NINSHUBUR had an interesting relationship with ENKI, as she is seen in the passage above working once again as the faithful servant of ISHTAR. Yet is must also be remembered that it was NINSHUBUR who aided ISHTAR in another desperate time of need. This event occurred when ISHTAR acquired the mes from ENKI. It was NINSHUBUR who was able to effectively ward off the two enkums that tried to recover the mes that ENKI had given to ISHTAR. Here is one translation of this event entitled INANNA and ENKI:
“Holy Inana spoke to the minister Isimud: “How could my father have changed what he said to me? How could he have altered his promise as far as I am concerned? How could he have discredited his important words to me? Was it falsehood that my father said to me, did he speak falsely to me? Has he sworn falsely by the name of his power and by the name of his abzu? Has he duplicitously sent you to me as a messenger?” Now as these words were still in her mouth, he got the enkum to seize hold of the Boat of Heaven. Holy Inana adressed her minister Ninšubur: “Come, my good minister of E-ana! My fair-spoken minister! My envoy of reliable words! Water has never touched your hand, water has never touched your feet!”
34-41. So Inana got hold again of the divine powers which had been presented to her, and the Boat of Heaven; and then for the second time the prince spoke to his minister Isimud, Enki addressed the Sweet Name of Heaven: “Isimud, my minister, my Sweet Name of Heaven!” “Enki, my master, I am at your service! What is your wish?” “Where has the Boat of Heaven reached now?” “It has just now reached the holy …….” “Go now! The fifty giants of Eridug are to take the Boat of Heaven away from her!”
NINSHUBUR was the sukkal or second-in-command of the goddess Inanna in Sumerian mythology.
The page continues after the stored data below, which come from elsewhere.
(** The drawing of a frame of the right shape. *)
Definition draw (ctrl : option controls) (frame_id : Z) (yk : waves) : M app unit :=
  modify (fun a =>
    let p := plot a in
    set_rms (update_rms_metrics ctrl (rows yk) (rms a))
      (set_plot (PlotState (frames_rendered p) (last_seen_frame_id p) (last_rendered_frame_id p)
         (plot_drops_ui p) (packet p) (last_rtt_ms p) (last_render_ns p) (last_render_error p)
         (rows yk) (y_range p)) a)) ;;;
  a <- get ;;
  (match charge_monitor a with
   | None => ret tt
   | Some m => series <- lift (histogram_series m) ;; modify (set_charge_curves (show_histograms series))
   end) ;;;
  (if autoscale a then
     y_min <- (match mjoin (rows yk) with
               | [] => raise (value_error "zero-size array to reduction operation minimum which has no identity")
               | _ => ret (f_of_Z (frame_min (rows yk)))
               end) ;;
     let y_max := f_of_Z (frame_max (rows yk)) in
     let pad := py_max (f_of_Z 50) (f_mul (f_dec 1 (-1)) (py_max (f_of_Z 1) (f_sub y_max y_min))) in
     modify (fun a =>
       let p := plot a in
       set_plot (PlotState (frames_rendered p) (last_seen_frame_id p) (last_rendered_frame_id p)
         (plot_drops_ui p) (packet p) (last_rtt_ms p) (last_render_ns p) (last_render_error p)
         (curves p) (Some (f_sub y_min pad, f_add y_max pad))) a)
   else ret tt) ;;;
  modify update_rms_text ;;;
  modify (fun a =>
    let p := plot a in
    refresh_status_line "" (set_plot (PlotState (frames_rendered p + 1) (last_seen_frame_id p) frame_id
      (plot_drops_ui p) (packet p) (last_rtt_ms p) (time_ns e) "" (curves p) (y_range p)) a)).

(** [_render_latest_frame] *)
Definition render_latest_frame (ctrl : option controls) (a : app) : app :=
  let p := plot a in
  match packet p with
  | None => a
  | Some (frame_id, yk, rtt_ms, _) =>
      if frame_id =? last_rendered_frame_id p then a
      else
        let a := set_plot (PlotState (frames_rendered p) (last_seen_frame_id p)
                   (last_rendered_frame_id p) (plot_drops_ui p) (packet p) rtt_ms (last_render_ns p)
                   (last_render_error p) (curves p) (y_range p)) a in
        if negb (size (rows yk) =? size (curves p)) || negb (cols yk =? u_n_samples u)
        then refresh_status_line "" (set_msg ("[shape mismatch] got (" +:+ str_Z (size (rows yk))
               +:+ ", " +:+ str_Z (cols yk) +:+ "), expected (" +:+ str_Z (size (curves p)) +:+ ", "
               +:+ str_Z (u_n_samples u) +:+ ")") a)
        else match draw ctrl frame_id yk a with
             | (Ok _, a') => a'
             | (Raise ex, a') => render_failed ex a'
             end
  end.

End handlers.

(** The window as [_build_ui] leaves it: a curve per channel, nothing shown yet. *)
Definition new_app (u : ui_config) (enable_rms : bool) (window fft_channel fft_index : Z)
    (log_x autoscale : bool) (m : option monitor) (msg : string) : app :=
  update_rms_text u
    (App (Rms enable_rms window (new_history u) ∅ ∅ None)
       (PlotState 0 0 0 0 None f_zero 0 "" ((fun _ => []) <$> u_channels u)
          (if autoscale then None else Some (f_of_Z (-32768), f_of_Z 32767)))
       (FftView fft_channel fft_index log_x 0 None None) m None
       (match m with Some _ => (fun _ => None) <$> u_channels u | None => [] end) autoscale msg
       (0, 0, 0) None "Ready" [] false).

(** ** Lemmas *)

Section app_lemmas.
Context `{Numpy, CurveData} (u : ui_config).

Lemma refresh_label e extra a : exists t, refresh_status_line u e extra a = set_label t a.
Proof using Type.
  unfold refresh_status_line. destruct (default _ _) as [[wf we] wq], (telemetry a) as [[acq to] bp].
  by eexists.
Qed.

(** What a monitor must keep for its histograms. *)
Definition covers (m : monitor) : Prop := forall ch, ch ∈ m_channels m -> is_Some (m_series m !! ch).

Definition monitor_ok (o : option monitor) : Prop := forall m, o = Some m -> covers m.

Lemma update_covers yk m r m' : update yk m = (r, m') -> covers m -> covers m'.
Proof using Type.
  unfold update, bind at 1, get. destruct (_ || _); [by intros [= _ <-]|].
  generalize (zip (m_channels m) (rows yk)) as l. intros l Hrun Hc. revert m r Hrun Hc.
  induction l as [|[ch row] l IH]; intros m r Hrun Hc; [by injection Hrun as _ <-|].
  cbn [map_m] in Hrun. unfold bind at 1 in Hrun. destruct (update_channel _ m) as [[x|ex] m1] eqn:Hch.
  - assert (Hc1 : covers m1).
    { unfold update_channel, bind, get in Hch. destruct (m_windows m !! ch) as [w|]; [|done].
      cbn in Hch. destruct (compute_charge _ _ _ _ _ _) as [[|q qs]|]; [done| |done].
      injection Hch as _ <-. intros c Hin. cbn in *. destruct (decide (c = ch)) as [->|Hne].
      - by rewrite lookup_insert_eq.
      - rewrite lookup_insert_ne by done. by apply Hc. }
    unfold bind in Hrun. destruct (map_m update_channel l m1) as [[xs|ex] m2] eqn:Hl.
    + injection Hrun as _ <-. by apply (IH m1 (Ok xs)).
    + injection Hrun as _ <-. by apply (IH m1 (Raise ex)).
  - injection Hrun as _ <-. unfold update_channel, bind, get in Hch.
    destruct (m_windows m !! ch) as [w|]; [|by injection Hch as _ <-].
    cbn in Hch. destruct (compute_charge _ _ _ _ _ _) as [[|q qs]|];
      [by injection Hch as _ <-|done|by injection Hch as _ <-].
Qed.

Lemma histogram_ok m : covers m -> exists s, histogram_series m = Ok s.
Proof using Type.
  intros Hc. unfold histogram_series.
  assert (Hr : exists hs, rmap (fun ch => h <-! history_for_channel m ch ;; Ok (ch, h)) (m_channels m) = Ok hs).
  { unfold covers in Hc. induction (m_channels m) as [|ch l IH]; [by eexists|].
    destruct (Hc ch (list_elem_of_here _ _)) as [h Hh]. destruct IH as [hs Hhs].
    { intros c Hin. apply Hc. by apply list_elem_of_further. }
    cbn. unfold history_for_channel at 1. rewrite Hh. cbn. rewrite Hhs. by eexists. }
  destruct Hr as [hs ->]. cbn [rbind]. destruct (filter _ hs); by eexists.
Qed.

(** ** Lemmas: the rolling RMS *)

Record rms_ok (r : rms_state) : Prop := {
  ro_window : 1 <= rms_window r;
  ro_keys ch : is_Some (rms_history r !! ch) <-> ch ∈ u_channels u;
  ro_bounded ch h : rms_history r !! ch = Some h -> size h <= rms_window r;
  ro_rolling ch x : rms_rolling r !! ch = Some x ->
    x = S754_nan \/ exists h, rms_history r !! ch = Some h /\ h <> [] /\ x = SFsqrt 53 1024 (np_mean h) }.

Lemma new_history_keys ch : is_Some (new_history u !! ch) <-> ch ∈ u_channels u.
Proof using Type.
  unfold new_history. split.
  - intros [h Hh]. apply elem_of_list_to_map_2 in Hh. apply list_elem_of_fmap in Hh as (c & [= -> _] & Hc).
    exact Hc.
  - intros Hch. destruct (list_to_map _ !! ch) eqn:Hl; [by eexists|].
    apply not_elem_of_list_to_map_2 in Hl. exfalso. apply Hl.
    apply list_elem_of_fmap. exists (ch, []). split; [done|]. apply list_elem_of_fmap. by exists ch.
Qed.

Lemma new_history_empty ch h : new_history u !! ch = Some h -> h = [].
Proof using Type.
  unfold new_history. intros Hh. apply elem_of_list_to_map_2 in Hh.
  by apply list_elem_of_fmap in Hh as (c & [= _ ->] & _).
Qed.

Lemma new_history_ok b w latest sig : 1 <= w -> rms_ok (Rms b w (new_history u) latest ∅ sig).
Proof using Type.
  intros Hw. split; cbn [rms_window rms_history rms_rolling]; [done|apply new_history_keys| |].
  - intros ch h ->%new_history_empty. unfold size. cbn. lia.
  - intros ch x. by rewrite lookup_empty.
Qed.

Lemma reset_rms_ok r : 1 <= rms_window r ->
  (forall ch, is_Some (rms_history r !! ch) <-> ch ∈ u_channels u) -> rms_ok (reset_rms_metrics r).
Proof using Type.
  intros Hw Hk. split; cbn [reset_rms_metrics rms_window rms_history rms_rolling];
    [done| | |intros ch x; by rewrite lookup_empty].
  - intros ch. rewrite lookup_fmap, fmap_is_Some. apply Hk.
  - intros ch h. rewrite lookup_fmap. destruct (rms_history r !! ch); [|done].
    intros [= <-]. unfold size. cbn. lia.
Qed.

Lemma update_channel_rms_ok ctrl r ch samples :
  ch ∈ u_channels u -> rms_ok r -> rms_ok (update_channel_rms ctrl r ch samples).
Proof using Type.
  intros Hch [Hw Hk Hb Hroll]. unfold update_channel_rms.
  destruct (get_data ctrl samples) as [[y|]|]; [|by split..].
  destruct (filter _ y) as [|x xs].
  { split; cbn [rms_window rms_history rms_rolling]; [done..|]. intros c z.
    destruct (decide (c = ch)) as [->|Hne]; [rewrite lookup_insert_eq; intros [= <-]; by left|].
    rewrite lookup_insert_ne by done. apply Hroll. }
  split; cbn [rms_window rms_history rms_rolling]; [done| | |].
  - intros c. destruct (decide (c = ch)) as [->|Hne].
    + rewrite lookup_insert_eq. split; [done|by eexists].
    + rewrite lookup_insert_ne by done. apply Hk.
  - intros c h. destruct (decide (c = ch)) as [->|Hne].
    + rewrite lookup_insert_eq. intros [= <-]. unfold size, deque_append. rewrite length_drop. lia.
    + rewrite lookup_insert_ne by done. apply Hb.
  - intros c z. destruct (decide (c = ch)) as [->|Hne].
    + rewrite !lookup_insert_eq. intros [= <-]. right. eexists. split; [done|]. split; [|done].
      unfold deque_append. intros Hnil. apply (f_equal length) in Hnil.
      rewrite length_drop, length_app in Hnil. cbn in Hnil. lia.
    + rewrite !lookup_insert_ne by done. apply Hroll.
Qed.
(** What [main] goes on with: the channels and the channel of the spectrum. *)
Inductive checked : Type :=
  | Refused (text : string)
  | Accepted (channels : list Z) (fft_channel : option Z).

(** The channels; none is refused. *)
Definition chosen_channels (g : osc_args) : result (option (list Z)) :=
  if decide (g_channels g = "") then Ok (Some [g_channel g])
  else
    channels <-! osc_parse_channels (g_channels g) ;;
    Ok (match channels with [] => None | _ => Some channels end).

(** The checks of [main]: the text printed before it returns 2. *)
Definition check_options (g : osc_args) : result checked :=
  chosen <-! chosen_channels g ;;
  Ok (match chosen with
  | None => Refused "No valid channels parsed from --channels"
  | Some channels =>
      if existsb (fun ch => (ch <? 0) || (39 <? ch)) channels
      then Refused "Channels must be in [0..39]"
      else if negb ((1 <=? g_L g) && (g_L g <=? 2048)) then Refused "L must be in [1..2048]"
      else if g_ui_period_ms g <? 1 then Refused "ui_period_ms must be >= 1"
      else if g_max_waveforms g <? 0 then Refused "max_waveforms must be >= 0"
      else if g_fft_every g <? 1 then Refused "fft_every must be >= 1"
      else if f_leb (g_fft_full_scale_counts g) f_zero
      then Refused "fft_full_scale_counts must be > 0"
      else if g_rms_window g <? 1 then Refused "rms_window must be >= 1"
      else
        let fft_channel := if g_enable_fft g
                           then Some (default (default 0 (head channels)) (g_fft_channel g))
                           else g_fft_channel g in
        if g_enable_fft g && negb (bool_decide (default 0 fft_channel ∈ channels))
        then Refused "fft_channel must be included in --channels"
        else if g_enable_charge_hist g && (g_charge_baseline_stop g <=? g_charge_baseline_start g)
        then Refused "charge_baseline_stop must be greater than charge_baseline_start"
        else if g_enable_charge_hist g && bool_decide (g_charge_windows_json g = "")
                && (g_charge_stop g <=? g_charge_start g)
        then Refused "charge_stop must be greater than charge_start"
        else Accepted channels fft_channel
  end).

(** ** The run *)

(** The writer, if there is one, and the document of [run_metadata.json]. *)
Record run_world : Type := RunWorld {
  r_files : gmap Z (list Z); r_writer : option writer; r_metadata : option pyval }.

(** What happens outside: how the opening of the files ended within two seconds, if it did; whether
    [run_metadata.json] could be written; the files of charge windows. *)
Record surroundings : Type := Surroundings {
  opened : option (option string); metadata_fault : option exn; now_utc : string;
  windows_file : string -> result pyval }.

(** The parts that are built. *)
Record built : Type := Built {
  b_ui : ui_config; b_app : app; b_fft : fft_config; b_osc : osc_config; b_saving : bool;
  b_period_ms : Z; b_ui_period_ms : Z }.

(** [np.fft.rfftfreq], which raises when the spacing is zero. *)
Class FreqAxis : Type := { rfftfreq : Z -> float -> result (list float) }.

(** [channels.index(ch)] *)
Fixpoint index_of (ch : Z) (l : list Z) : option Z :=
  match l with
  | [] => None
  | c :: t => if c =? ch then Some 0 else (fun i => i + 1) <$> index_of ch t
  end.

(** [1.0 / self.fs_hz] *)
Definition sample_spacing (fs : float) : result float :=
  match fs with
  | S754_zero _ => Raise (Exn ZeroDivisionError "float division by zero")
  | _ => f_div (f_of_Z 1) fs
  end.

Section construction.
Context `{Numpy, Spectral, FreqAxis} (g : osc_args) (channels : list Z) (sur : surroundings).

(** [f"tcp://{args.ip}:{args.port}"] *)
Definition endpoint : string := "tcp://" +:+ g_ip g +:+ ":" +:+ str_Z (g_port g).

Definition osc_config_of : osc_config := {|
  o_channels := channels; o_append := g_append_data g; o_queue_frames := g_save_queue_frames g;
  o_flush_every := g_flush_every_frames g; o_max_waveforms := g_max_waveforms g;
  o_endpoint := endpoint |}.

(** [_write_run_metadata]: the document, its keys in the order they are set. *)
Definition run_metadata (fft_channel : Z) (fft_log_x : bool) : list (string * pyval) :=
  [("created_utc", PyStr (now_utc sur)); ("endpoint", PyStr endpoint); ("route", PyStr (g_route g));
   ("channels", PyList (PyInt <$> channels)); ("samples_per_waveform", PyInt (g_L g));
   ("software_trigger", PyBool (g_software_trigger g)); ("acq_period_ms", PyInt (g_period_ms g));
   ("max_waveforms", PyInt (g_max_waveforms g)); ("ui_period_ms", PyInt (g_ui_period_ms g));
   ("fft_every", PyInt (g_fft_every g)); ("autoscale", PyBool (g_autoscale g));
   ("fft_enabled", PyBool (g_enable_fft g));
   ("fft_channel", if g_enable_fft g then PyInt fft_channel else PyNone);
   ("fft_keep_dc", PyBool (g_fft_keep_dc g));
   ("fft_log_x", PyBool (g_enable_fft g && fft_log_x));
   ("fft_full_scale_counts", PyFloat (g_fft_full_scale_counts g));
   ("fft_window_function", PyStr (g_fft_window_function g));
   ("sampling_rate_hz", PyFloat (g_sampling_rate_hz g));
   ("rms_enabled", PyBool (negb (g_disable_rms g)));
   ("rms_window", PyInt (Z.max 1 (g_rms_window g)));
   ("charge_hist_enabled", PyBool (g_enable_charge_hist g))]
  ++ (if g_enable_charge_hist g then
        [("charge_windows_json", PyStr (g_charge_windows_json g));
         ("charge_start", PyInt (g_charge_start g)); ("charge_stop", PyInt (g_charge_stop g));
         ("charge_baseline_start", PyInt (g_charge_baseline_start g));
         ("charge_baseline_stop", PyInt (g_charge_baseline_stop g));
         ("charge_hist_bins", PyInt (g_charge_hist_bins g));
         ("charge_history", PyInt (g_charge_history g));
         ("charge_clip_negative", PyBool (g_charge_clip_negative g))]
      else [])
  ++ (if decide (g_run_label g = "") then [] else [("run_label", PyStr (g_run_label g))])
  ++ (if decide (g_run_notes g = "") then [] else [("run_notes", PyStr (g_run_notes g))]).

(** The writer is started and waited for; its error disables it, else the run is described.  The
    result says whether frames are saved, and the text of the status. *)
Definition start_writer (fft_channel : Z) (fft_log_x : bool) : M run_world (bool * string) :=
  if decide (g_save_dir g = "") then ret (false, "Ready")
  else
    w0 <- get ;;
    let w := Writer true false "" (r_files w0) 0 0 0 [] [] in
    let w := match opened sur with
             | Some fault => writer_open osc_config_of fault w
             | None => w
             end in
    modify (fun s => RunWorld (disk w) (Some w) (r_metadata s)) ;;;
    if decide (w_error w = "") then
      (match metadata_fault sur with Some ex => raise ex | None => ret tt end) ;;;
      modify (fun s => RunWorld (r_files s) (r_writer s)
                         (Some (PyDict (run_metadata fft_channel fft_log_x)))) ;;;
      ret (true, "Ready")
    else ret (false, "[writer disabled] " +:+ w_error w).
Interestingly the name NINSHUBUR can be translated as “The Queen of the East.” This would make NINSHUBUR the deity of the East Gate in the Book of Calling
Invocation of the Eastern Gate
Thee I invoke, Mistress of the Rising Star.
Queen of Magick, of the Mountains of MASHU!
Thee I call forth this day to guard this Most Holy mandal against the Seven Ensnarers, the Seven Liers-In-Wait, the evil
Maskim, the Evil Lords!
Thee I Summon, Queen of the Eastern Ways, that thou mayest protect me from the Eye of Death, and the evil rays of the
ENDUKUGGA and NINDUKUGGA!
Be watchful, Queen of the Eastern Ways, and Remember!
Spirit of the East, Remember!
NINSHUBUR is also associated with the planet Mercury. One aspect about NINSHUBUR that has stirred up recent controversy is gender. I recently found this matter being discussed in an article entitled Sumerian Goddess by Diane Wolkstein.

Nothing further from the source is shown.